Olympia (1946–1974) was an American Thoroughbred racehorse who won top races at age two through four then became a foundation sire for Florida breeder, Fred W. Hooper. Bred by Hall of Fame jockey turned trainer, Ivan H. Parke, he was
sired by Champion sire Heliopolis and out of the mare, Miss Dolphin.

After a very successful two-year-old season, Olympia won the San Felipe Stakes, the Flamingo Stakes, the Wood Memorial Stakes and the Derby Trial Stakes that resulted in him being sent off as the heavy betting favorite for the 1949 Kentucky Derby, in which he finished sixth.

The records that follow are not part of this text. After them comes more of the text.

(** X6: Samples beyond [fftSize] never reach the spectrum: a signal of at least
    [fftSize] samples and the same signal with more samples after it have
    the same [computeFFT] result. *)
Theorem computeFFT_ignores_samples_beyond_fftSize {RT : Runtime}
    (signal extra : list number) (size : nat) (rate : number) :
  (size <= List.length signal)%nat ->
  computeFFT (signal ++ extra) size rate = computeFFT signal size rate.
Proof.
  intros Hlen. unfold computeFFT.
  pose proof (padSignal_closed_form signal size) as Hs.
  pose proof (padSignal_closed_form (signal ++ extra) size) as He.
  rewrite He, Hs, length_app.
  rewrite firstn_app.
  replace (size - List.length signal)%nat with 0%nat by lia.
  replace (size - (List.length signal + List.length extra))%nat
    with 0%nat by lia.
  cbn [firstn]. now rewrite (app_nil_r (firstn size signal)).
Qed.

Lemma computeFFT_ignores_samples_beyond_fftSize_witness :
  (4 <= List.length [1; 0; -1; 0]%float)%nat /\
  computeFFT (RT := Fixture.runtime) ([1; 0; -1; 0] ++ [7; 7]) 4 4.5
  = computeFFT (RT := Fixture.runtime) [1; 0; -1; 0] 4 4.5.
Proof.
  assert (H : (4 <= List.length [1; 0; -1; 0]%float)%nat) by (cbn; lia).
  exact (conj H (computeFFT_ignores_samples_beyond_fftSize
                   (RT := Fixture.runtime) [1; 0; -1; 0] [7; 7] 4 4.5 H)).
Defined.

End SpectrumIgnores.

(** ** The status grows with the SNR *)
Section StatusOrder.
Local Open Scope float_scope.

(** X2: A larger SNR never has a worse status: from [a <= b], Excellent at [a]
    gives Excellent at [b], Good at [a] gives Good or Excellent at [b], and
    Fair at [a] gives anything but Poor at [b]. *)
Theorem getQualityStatus_monotone (a b : number) :
  le a b = true ->
  (getQualityStatus a = Excellent -> getQualityStatus b = Excellent) /\
  (getQualityStatus a = Good ->
   getQualityStatus b = Good \/ getQualityStatus b = Excellent) /\
  (getQualityStatus a = Fair -> getQualityStatus b <> Poor).
Proof.
  unfold le, getQualityStatus, ge. intros Hab.
  destruct (10 <=? a) eqn:Ha10.
  { rewrite (FloatTotal.leb_trans 10 a b Ha10 Hab).
    repeat split; discriminate. }
  destruct (5 <=? a) eqn:Ha5.
  { pose proof (FloatTotal.leb_trans 5 a b Ha5 Hab) as Hb5.
    rewrite Hb5. destruct (10 <=? b); repeat split; try discriminate; auto. }
  destruct (0 <=? a) eqn:Ha0.
  { pose proof (FloatTotal.leb_trans 0 a b Ha0 Hab) as Hb0.
    rewrite Hb0. destruct (10 <=? b), (5 <=? b);
      repeat split; discriminate. }
  repeat split; discriminate.
Qed.

Lemma getQualityStatus_monotone_witness :
  le 6 11 = true /\ getQualityStatus 6 = Good /\
  (getQualityStatus 11 = Good \/ getQualityStatus 11 = Excellent).
Proof.
  pose proof (getQualityStatus_monotone 6 11 eq_refl) as (_ & H & _).
  exact (conj eq_refl (conj eq_refl (H eq_refl))).
Defined.

End StatusOrder.

(** ** The schedule of processed and held windows *)
Section Schedule.
Import PPGMonitor.












End Schedule.
(** * Forward computation of the GNN notebooks (gnns/gat.ipynb, gnns/rgcn.ipynb)

    A shallow embedding of the NumPy cells of the two notebooks.

    Numbers.  NumPy's float arrays are modelled over the real numbers [R]:
    rounding, overflow, [inf] and [nan] are outside the model.  Integer
    arrays (the adjacency matrices) are modelled over [Z].

    Arrays.  A 2-D array carries its [shape] next to its rows, as a NumPy
    array does, so that an array with a zero dimension keeps the other one.
    A 1-D array is a list, a 3-D array is the list of its slices along
    axis 0.

    Errors.  The NumPy operations that raise (shape mismatch in [dot],
    reduction of an empty array, out-of-range index, assignment of a value
    array that cannot be broadcast) return [Raise]; a cell is a sequence of
    such operations in the error monad. *)

From Stdlib Require Import Reals Lra Lia List ZArith Bool Arith PeanoNat.
Import ListNotations.

Set Implicit Arguments.

Local Open Scope R_scope.

(* ------------------------------------------------------------------ *)
(** ** Exceptions *)

Inductive exn : Type :=
| ValueError
| IndexError
| TypeError.

Inductive result (A : Type) : Type :=
| Ok (a : A)
| Raise (e : exn).

Arguments Ok {A} a.
Arguments Raise {A} e.

Definition bind {A B : Type} (m : result A) (k : A -> result B) : result B :=
  match m with
  | Ok a => k a
  | Raise e => Raise e
  end.

Notation "x <- m ;; k" := (bind m (fun x => k))
  (at level 61, m at next level, right associativity).

(** Runs the computations from left to right; the first exception wins. *)
Fixpoint sequence {A : Type} (l : list (result A)) : result (list A) :=
  match l with
  | [] => Ok []
  | m :: l' => a <- m ;; r <- sequence l' ;; Ok (a :: r)
  end.

(* ------------------------------------------------------------------ *)
(** ** Arrays *)

Record array2 (T : Type) : Type := mkArray2 {
  nrows : nat;
  ncols : nat;
  rows : list (list T)
}.

Definition matrix := array2 R.
Definition imatrix := array2 Z.

(** The invariant of every NumPy 2-D array: the data fill the shape. *)
Definition wf {T : Type} (M : array2 T) : Prop :=
  length (rows M) = nrows M /\ Forall (fun r => length r = ncols M) (rows M).

Definition has_shape {T : Type} (n m : nat) (M : array2 T) : Prop :=
  wf M /\ nrows M = n /\ ncols M = m.

(** What [softmax] and the head combiner see of a NumPy value. *)
Inductive ndarray : Type :=
| Scalar (x : R)
| Vec (v : list R)
| Mat (m : matrix).

Definition row {T : Type} (M : array2 T) (i : nat) : list T := nth i (rows M) [].

Definition get (M : matrix) (i j : nat) : R := nth j (row M i) 0.
Definition iget (A : imatrix) (i j : nat) : Z := nth j (row A i) 0%Z.

(* ------------------------------------------------------------------ *)
(** ** Vectors *)

Fixpoint map2 {A B C : Type} (f : A -> B -> C) (u : list A) (v : list B) : list C :=
  match u, v with
  | a :: u', b :: v' => f a b :: map2 f u' v'
  | _, _ => []
  end.

Definition vadd (u v : list R) : list R := map2 Rplus u v.
Definition vscale (a : R) (v : list R) : list R := map (Rmult a) v.
Definition vzero (m : nat) : list R := repeat 0 m.
Definition vsum (m : nat) (l : list (list R)) : list R := fold_right vadd (vzero m) l.
Definition Rsum (l : list R) : R := fold_right Rplus 0 l.

(* ------------------------------------------------------------------ *)
(** ** NumericKernel (gat.ipynb, cell 2) *)

(** [np.where(z > 0, z, z * 0.01)] on one entry. *)
Definition leaky_relu1 (z : R) : R :=
  if Rlt_dec 0 z then z else z * (1 / 100).

(** [leaky_relu(z)] on a 2-D array. *)
Definition leaky_relu (z : matrix) : matrix :=
  mkArray2 (nrows z) (ncols z) (map (map leaky_relu1) (rows z)).

(** [np.max(z)] on a 1-D array: raises on an empty one. *)
Definition np_max (z : list R) : result R :=
  match z with
  | [] => Raise ValueError
  | x :: z' => Ok (fold_left Rmax z' x)
  end.

(** Python's builtin [sum] on a 1-D array: [0 + z0 + z1 + ...]. *)
Definition py_sum (z : list R) : R := fold_left Rplus z 0.

(** Column [j] of [M], top to bottom. *)
Definition column {T : Type} (d : T) (M : array2 T) (j : nat) : list T :=
  map (fun r => nth j r d) (rows M).

(** [np.max(z, axis=0)]: the maximum of every column; raises when there
    is no row to reduce over. *)
Definition np_max_axis0 (z : matrix) : result (list R) :=
  if (nrows z =? 0)%nat then Raise ValueError
  else sequence (map (fun j => np_max (column 0 z j)) (seq 0 (ncols z))).

(** [np.sum(e, axis=0, keepdims=True)], as the row it broadcasts. *)
Definition np_sum_axis0 (e : matrix) : list R :=
  map (fun j => Rsum (column 0 e j)) (seq 0 (ncols e)).

(** The vector branch of [softmax]. *)
Definition softmax_vec (z : list R) : result (list R) :=
  vector_max_value <- np_max z ;;
  let ez := map (fun x => exp (x - vector_max_value)) z in
  Ok (map (fun x => x / py_sum ez) ez).

(** The matrix branch of [softmax]: column-wise. *)
Definition softmax_mat (z : matrix) : result matrix :=
  max_matrix <- np_max_axis0 z ;;
  let stable_z := map (fun r => map2 Rminus r max_matrix) (rows z) in
  let e := mkArray2 (nrows z) (ncols z) (map (map exp) stable_z) in
  let s := np_sum_axis0 e in
  Ok (mkArray2 (nrows z) (ncols z) (map (fun r => map2 Rdiv r s) (rows e))).

(** [softmax(z)]: dispatch on [len(z.shape) > 1].  A 0-d value takes the
    vector branch, where the builtin [sum] cannot iterate over it.  The
    final [assert a.shape == z.shape] never fails: the result has the
    shape of the argument (theorem C8 below). *)
Definition softmax (z : ndarray) : result ndarray :=
  match z with
  | Mat m => a <- softmax_mat m ;; Ok (Mat a)
  | Vec v => a <- softmax_vec v ;; Ok (Vec a)
  | Scalar _ => Raise TypeError
  end.

(* ------------------------------------------------------------------ *)
(** ** Linear algebra *)

(** [u . B] for a row vector [u] and the rows of [B] ([m] columns):
    the combination [sum_k u[k] * B[k]]. *)
Definition vecmat (m : nat) (u : list R) (B : list (list R)) : list R :=
  vsum m (map2 vscale u B).

(** [A.dot(B)] on 2-D arrays; raises when the inner dimensions differ. *)
Definition dot (A B : matrix) : result matrix :=
  if (ncols A =? nrows B)%nat
  then Ok (mkArray2 (nrows A) (ncols B)
             (map (fun u => vecmat (ncols B) u (rows B)) (rows A)))
  else Raise ValueError.
(** * SMAD sentiment-analysis API: a shallow embedding of [sentiment-api/main.py]

    The service wraps two HuggingFace pipelines behind three FastAPI
    endpoints.  The pipelines themselves, the wall clock, the logger and
    torch's device query are the environment; everything the file itself
    decides (label normalisation, request validation, batching, the shape
    of the responses and of the errors) is embedded below and verified. *)

From Stdlib Require Import ZArith NArith List Bool Lia Floats String Ascii.
Import ListNotations.

(** ** Python strings

    A [str] is a sequence of Unicode code points. *)

Definition str := list N.

(** A literal of the source, written as a Rocq string. *)
Definition lit (s : string) : str := map N_of_ascii (list_ascii_of_string s).
Arguments lit s : simpl never.

Fixpoint str_eqb (a b : str) : bool :=
  match a, b with
  | [], [] => true
  | x :: a', y :: b' => N.eqb x y && str_eqb a' b'
  | _, _ => false
  end.

(** [x in [a, b, ...]] on a list of strings. *)
Definition str_in (x : str) (l : list str) : bool := existsb (str_eqb x) l.
Arguments str_in x l : simpl never.

(** Truth value of a string: [bool(s)] is [len(s) != 0]. *)
Definition truthy (s : str) : bool :=
  match s with [] => false | _ :: _ => true end.

(** [str.isspace] on one code point, the table [str.strip()] consults
    (CPython's [_PyUnicode_IsWhitespace]). *)
Definition isspace (c : N) : bool :=
  (((0x09 <=? c) && (c <=? 0x0D)) || ((0x1C <=? c) && (c <=? 0x1F))
   || (c =? 0x20) || (c =? 0x85) || (c =? 0xA0) || (c =? 0x1680)
   || ((0x2000 <=? c) && (c <=? 0x200A))
   || (c =? 0x2028) || (c =? 0x2029) || (c =? 0x202F) || (c =? 0x205F)
   || (c =? 0x3000))%N.

Fixpoint lstrip (s : str) : str :=
  match s with
  | [] => []
  | c :: s' => if isspace c then lstrip s' else s
  end.

Definition rstrip (s : str) : str := rev (lstrip (rev s)).

(** [s.strip()]: leading and trailing whitespace removed. *)
Definition strip (s : str) : str := rstrip (lstrip s).

(** The texts the endpoints reject or skip: [not text.strip()]. *)
Definition blank (s : str) : bool := negb (truthy (strip s)).

Definition is_ascii (s : str) : bool := forallb (fun c => (c <? 128)%N) s.

Definition ascii_lower (c : N) : N :=
  (if (0x41 <=? c) && (c <=? 0x5A) then c + 32 else c)%N.

(** ** Floats, time

    A Python [float] is an IEEE 754 binary64, as Rocq's primitive floats.
    A [datetime] is a count of microseconds, a [timedelta] a difference of
    two. The float [total_seconds()] gives is that difference over 10^6,
    rounded to binary64: here the exact microsecond count is kept in its
    place. The rounding keeps the sign of a duration and the order of two
    durations, and those are all that is stated of a time below; it does
    not keep sums, and no sum of times is stated. *)

Definition datetime := Z.
Definition timedelta := Z.

Definition total_seconds (later earlier : datetime) : timedelta :=
  (later - earlier)%Z.
(** [checkRotation]; [stat] is the answer of [os.Stat(path)], [None] when
    it returns an error.  The error result of the method is always nil. *)
Definition checkRotation (fw : FileWatcher) (stat : option FileInfo) : bool * option error :=
  match stat with
  | None => (true, None)
  | Some info =>
      let currentSize := fi_Size info in
      if (currentSize <? fw_lastSize fw) ||
         After (fi_ModTime info) (TimeAdd (fw_lastModTime fw) Minute)
      then (true, None)
      else (false, None)
  end.

(** The line record built by the reader goroutine of [monitorFile] for a
    line of text read at wall-clock time [now]. *)
Definition emitLine (watcher : FileWatcher) (text : gostring) (now : Time)
    : FileWatcher * TailerEvent :=
  let lineNum := fw_lineCounter watcher + 1 in
  let watcher' :=
    mkFileWatcher (fw_path watcher) (fw_lastOffset watcher) (fw_lastSize watcher)
                  (fw_lastModTime watcher) lineNum (fw_isRotating watcher) in
  let logLine :=
    mkLogLine (fw_path watcher ++ lit ":" ++ Itoa lineNum) (fw_path watcher) text
              now None [] [] (fw_lastOffset watcher) lineNum in
  (watcher', mkTailerEvent EventNewLine (fw_path watcher) (Some logLine) None []).

End Tailer.

(** ** The coordinator (package ui: ui.go, utils.go, batcher) *)

Section UI.
Context `{GoRuntime}.

Inductive PaneType : Type := PaneAllLogs | PaneFiltered.

Record LogPane : Type := mkLogPane {
  scrollY : Z;
  cursorY : Z;
  pane_height : Z;
  pane_width : Z;
  pane_title : gostring;
  showCursor : bool;
  userScrolled : bool
}.
Lemma LEUP_P_transpose_inverse_F5 :
  mat_wf A34 = true
  /\ (mmul (fP (LEUP A34)) (T (fP (LEUP A34))) = identity (ncol A34)
      /\ mmul (T (fP (LEUP A34))) (fP (LEUP A34)) = identity (ncol A34)
      /\ mmul A34 (T (fP (LEUP A34)))
         = mmul (mmul (fL (LEUP A34)) (fE (LEUP A34))) (fU (LEUP A34))).
Proof.
  split; [reflexivity | apply (LEUP_P_transpose_inverse A34); reflexivity].
Defined.

(** * Simplicial complexes *)

Lemma sort_Sorted (s : list N) : Sorted N.le (Simplicial.sort s).
Proof. apply Sorted_merge_sort. apply _. Qed.

Lemma sort_Permutation (s : list N) : Simplicial.sort s ≡ₚ s.
Proof. apply merge_sort_Permutation. Qed.

Lemma sort_length (s : list N) : length (Simplicial.sort s) = length s.
Proof. apply Permutation_length, sort_Permutation. Qed.

Lemma sort_perm_eq (s s' : list N) :
  s ≡ₚ s' -> Simplicial.sort s = Simplicial.sort s'.
Proof.
  intros H. apply (Sorted_unique N.le); try apply sort_Sorted.
  by rewrite !sort_Permutation.
Qed.

Lemma new_ok maxdim : Simplicial.cpx_ok (Simplicial.new maxdim).
Proof.
  split; [simpl; by rewrite !length_replicate|].
  intros d l m Hl Hm. simpl in Hl, Hm.
  apply lookup_replicate in Hl as [-> _].
  apply lookup_replicate in Hm as [-> _]. split.
  - intros s i. rewrite lookup_empty, lookup_nil. done.
  - intros s Hs. by apply not_elem_of_nil in Hs.
Qed.

Lemma grow_lookup dim (X : Simplicial.SimplicialComplex) d :
  length (Simplicial.spx_to_idx X) = length (Simplicial.spx_list X) ->
  let X1 := Simplicial.grow dim X in
  Simplicial.spx_list X1 !! d
  = (if decide (d < length (Simplicial.spx_list X))%nat
     then Simplicial.spx_list X !! d
     else if decide (d < dim)%nat then Some [] else None)
  /\ Simplicial.spx_to_idx X1 !! d
     = (if decide (d < length (Simplicial.spx_list X))%nat
        then Simplicial.spx_to_idx X !! d
        else if decide (d < dim)%nat then Some ∅ else None).
Proof.
  intros Hlen. simpl.
  destruct (decide (d < length (Simplicial.spx_list X))%nat) as [Hd | Hd].
  - rewrite !lookup_app_l by lia. done.
  - rewrite !lookup_app_r by lia. rewrite Hlen.
    destruct (decide (d < dim)%nat) as [Hd' | Hd'].
    + rewrite !lookup_replicate_2 by lia. done.
    + split; apply lookup_replicate_None; lia.
Qed.

Lemma grow_ok dim (X : Simplicial.SimplicialComplex) :
  Simplicial.cpx_ok X -> Simplicial.cpx_ok (Simplicial.grow dim X).
Proof.
  intros [Hlen Hok]. split.
  - simpl. rewrite !length_app, !length_replicate. lia.
  - intros d l m Hl Hm.
    destruct (grow_lookup dim X d Hlen) as [H1 H2]. cbv zeta in *.
    rewrite H1 in Hl. rewrite H2 in Hm.
    destruct (decide (d < length (Simplicial.spx_list X))%nat);
      [by apply (Hok d)|].
    destruct (decide (d < dim)%nat); [|done].
    inversion Hl; inversion Hm; subst. split.
    + intros s i. rewrite lookup_empty, lookup_nil. done.
    + intros s Hs. by apply not_elem_of_nil in Hs.
Qed.
(** * iAndersChessApp: the engine wrapper of [Engines/stockfish.cpp]

    A shallow embedding of the C++ translation unit
    [iAndersChessApp/Engines/stockfish.cpp] and the properties its
    specification states about it.

    Conventions of the embedding:
    - a [const char*] argument or result is modelled by the characters it
      points to (a [string]); the functions never return a null pointer,
      they return [result_move.c_str()];
    - [int] is a [Z] inside the 32-bit range, [double] is a rational [Q]
      (the material sums are small integers, which doubles hold exactly);
    - the three globals [engine_initialized], [engine_options] and [rng]
      form the record [engine], threaded through every function;
    - a C++ exception is the [Throws] outcome of a computation. *)

From Stdlib Require Import ZArith QArith Lqa String Ascii List.
From stdpp Require Import base option gmap strings list.

Local Open Scope string_scope.
Local Open Scope Z_scope.

(** ** The parts of the C++ standard library the file uses *)

(** The two exceptions [std::stoi] can raise; both derive from
    [std::exception]. *)
Inductive exn : Type :=
| invalid_argument
| out_of_range.

Inductive outcome (A : Type) : Type :=
| Returns (a : A)
| Throws (e : exn).

Arguments Returns {A} a.
Arguments Throws {A} e.

Definition INT_MIN : Z := - 2 ^ 31.
Definition INT_MAX : Z := 2 ^ 31 - 1.

(** Signed 32-bit wrap-around, the result compilers give to an overflowing
    [int] subtraction. *)
Definition wrap_int (z : Z) : Z := (z + 2 ^ 31) mod 2 ^ 32 - 2 ^ 31.
(** ** No valid row is lost *)

(** X14.  A feed row is in the table, under its position in the feed,
    exactly when it has a latitude, a longitude and a date text that
    parses: no such row is lost, and a row without latitude or without
    longitude is dropped whatever its other fields. *)
Theorem load_firms_data_keeps_exactly_the_valid_rows
    (parse_datetime : string -> option Timestamp) (rows : list RawRow) :
  exists gdf,
    load_firms_data parse_datetime (Ok rows) = Ok gdf
    /\ (forall i raw, nth_error rows i = Some raw ->
          (In i (index (gdf_rows gdf))
           <-> latitude raw <> None /\ longitude raw <> None
               /\ exists s t, acq_date raw = Some s
                              /\ parse_datetime s = Some t))
    /\ (forall i raw, nth_error rows i = Some raw ->
          latitude raw = None \/ longitude raw = None ->
          ~ In i (index (gdf_rows gdf)))
    /\ (forall i, In i (index (gdf_rows gdf)) -> (i < List.length rows)%nat).
Proof.
  pose proof (load_firms_data_closed_form parse_datetime rows) as Hload.
  eexists. split; [exact Hload|].
  assert (Hiff : forall i raw, nth_error rows i = Some raw ->
            (In i (index (gdf_rows (normalized_table parse_datetime rows)))
             <-> survives parse_datetime raw = true)).
  { intros i raw Hn.
    rewrite (index_normalized_table parse_datetime rows _ i Hload). split.
    - intros (raw' & Hn' & Hs). congruence.
    - intros Hs. eauto. }
  split; [|split].
  - intros i raw Hn. rewrite (Hiff i raw Hn). apply survives_cells.
  - intros i raw Hn Hmissing Hin. apply (Hiff i raw Hn) in Hin.
    apply survives_cells in Hin. destruct Hin as (Hlat & Hlon & _).
    destruct Hmissing; contradiction.
  - intros i Hin.
    apply (index_normalized_table parse_datetime rows _ i Hload) in Hin.
    destruct Hin as (raw & Hn & _). apply nth_error_Some. congruence.
Qed.

Lemma load_firms_data_keeps_exactly_the_valid_rows_sample :
  exists gdf,
    load_firms_data parse_iso_date (Ok sample_feed) = Ok gdf
    /\ In 3%nat (index (gdf_rows gdf))
    /\ ~ In 2%nat (index (gdf_rows gdf)).
Proof.
  destruct (load_firms_data_keeps_exactly_the_valid_rows parse_iso_date
              sample_feed) as (gdf & Hload & Hkept & Hdropped & _).
  exists gdf. split; [exact Hload|]. split.
  - apply (proj2 (Hkept 3%nat _ eq_refl)).
    split; [discriminate|]. split; [discriminate|].
    exists "2024-05-02", (mkTimestamp may_2 0). split; reflexivity.
  - apply (Hdropped 2%nat _ eq_refl). now left.
Defined.
(** ** The buffers handed to [blake2s_update] *)

(** X14.  In a valid call no [blake2s_update] is made with an empty buffer
    or with more than one block: the key block has 64 bytes, every input
    slice between 1 and 64 bytes (the tail update is skipped rather than
    made with length 0), and every lane digest 32 bytes. *)
Theorem updates_never_empty input key outlen salt_ personal_ :
  valid_call input key outlen ->
  init_accepts_bounded ->
  Forall (fun e =>
            match e with
            | ev_update _ bytes => (0 < length bytes <= 64)%nat
            | _ => True
            end)
         (m_trace (snd (run input key outlen salt_ personal_))).
Proof.
  intros Hv Hacc. rewrite (run_eval _ _ _ _ _ Hv Hacc). cbn [snd].
  destruct Hv as (HL & Hk & _).
  assert (Hchunks : forall i, 0 <= i <= 7 ->
            Forall (fun e => match e with
                             | ev_update _ bytes => (0 < length bytes <= 64)%nat
                             | _ => True
                             end)
                   (map (ev_update (S_ i)) (lane_chunks input i))).
  { intros i Hi. apply Forall_forall. intros e He.
    apply list_elem_of_In, in_map_iff in He. destruct He as (c & <- & Hc).
    unfold lane_chunks in Hc. apply in_map_iff in Hc. destruct Hc as (sl & <- & Hsl).
    pose proof (lane_slices_in_bounds (size input) i HL Hi) as Hb.
    rewrite Forall_forall in Hb.
    specialize (Hb sl (proj2 (list_elem_of_In _ _) Hsl)).
    rewrite length_load. arith. }
  unfold final_machine, key_events, lane_events, lanes. cbn [m_trace map concat app].
  pose proof (length_key_block key Hk) as Hkb.
  destruct (size key >? 0);
  repeat first
    [ apply Forall_nil_2
    | apply Forall_app_2
    | apply Hchunks; lia
    | apply Forall_cons_2;
      [ first [ exact I
              | rewrite Hkb; unfold BLAKE2S_BLOCKBYTES; lia
              | unfold lane_digest; rewrite length_final_bytes;
                unfold BLAKE2S_OUTBYTES; lia ] |] ].
Qed.

End Blake2sp.

(** * Runs on concrete calls *)

Ltac closed_arith := vm_compute; repeat split; intros; discriminate.

(** Lane 1 of the 600-byte input under a 2-byte key: the key block, one full
    block and a 24-byte tail; the call returns 4 bytes. *)
Example run_600_lane1_absorbs :
  map (fun s => map length (absorbed s))
      (omap id (take 2 (m_S (snd (run toy_status toy_hash toy_stack input600 key2 4
                                     salt8 no_personal)))))
  = [[64; 64; 64]; [64; 64; 24]]%nat.
Proof. vm_compute. reflexivity. Qed.

Example run_600_returns_four_bytes :
  exists d,
    fst (run toy_status toy_hash toy_stack input600 key2 4 salt8 no_personal)
      = Return (term_list d) /\ length d = 4%nat.
Proof. eexists. vm_compute. split; reflexivity. Qed.

Example run_zero_outlen_returns_minus_one :
  run toy_status toy_hash toy_stack input600 key2 0 salt8 no_personal
    = (Return (term_int (-1)), machine0).
Proof. vm_compute. reflexivity. Qed.

Lemma lane_absorbs_strided_slice_witness :
  exists s : blake2s_state,
    (forall s' n,
       In (S_ 1, s', n)
          (finalized (m_trace (snd (run toy_status toy_hash toy_stack input600 key2 4
                                      salt8 no_personal))))
       <-> s' = s /\ n = BLAKE2S_OUTBYTES) /\
    absorbed s =
      key_chunks key2
      ++ map (fun sl => load (data input600) (fst sl) (snd sl))
             (lane_slices (size input600) 1) /\
    Forall (fun sl => 0 <= fst sl /\ 0 < snd sl <= BLAKE2S_BLOCKBYTES
                      /\ fst sl + snd sl <= size input600)
           (lane_slices (size input600) 1).
Proof.
  apply (lane_absorbs_strided_slice toy_status toy_hash toy_stack input600 key2 4
           salt8 no_personal 1).
  - unfold valid_call. closed_arith.
  - intros P _ _. closed_arith.
  - lia.
Defined.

Olympia developed into a top class sprinter who retired from racing with a record of 15-12-4 in 41 starts, and earnings of $365,632.

Champion broodmare sire
Olympia was retired to stud duty. He stood at Danada Farm in Lexington, Kentucky but on his death at age 28 in 1974 was buried at Hooper Farm in Ocala, Florida.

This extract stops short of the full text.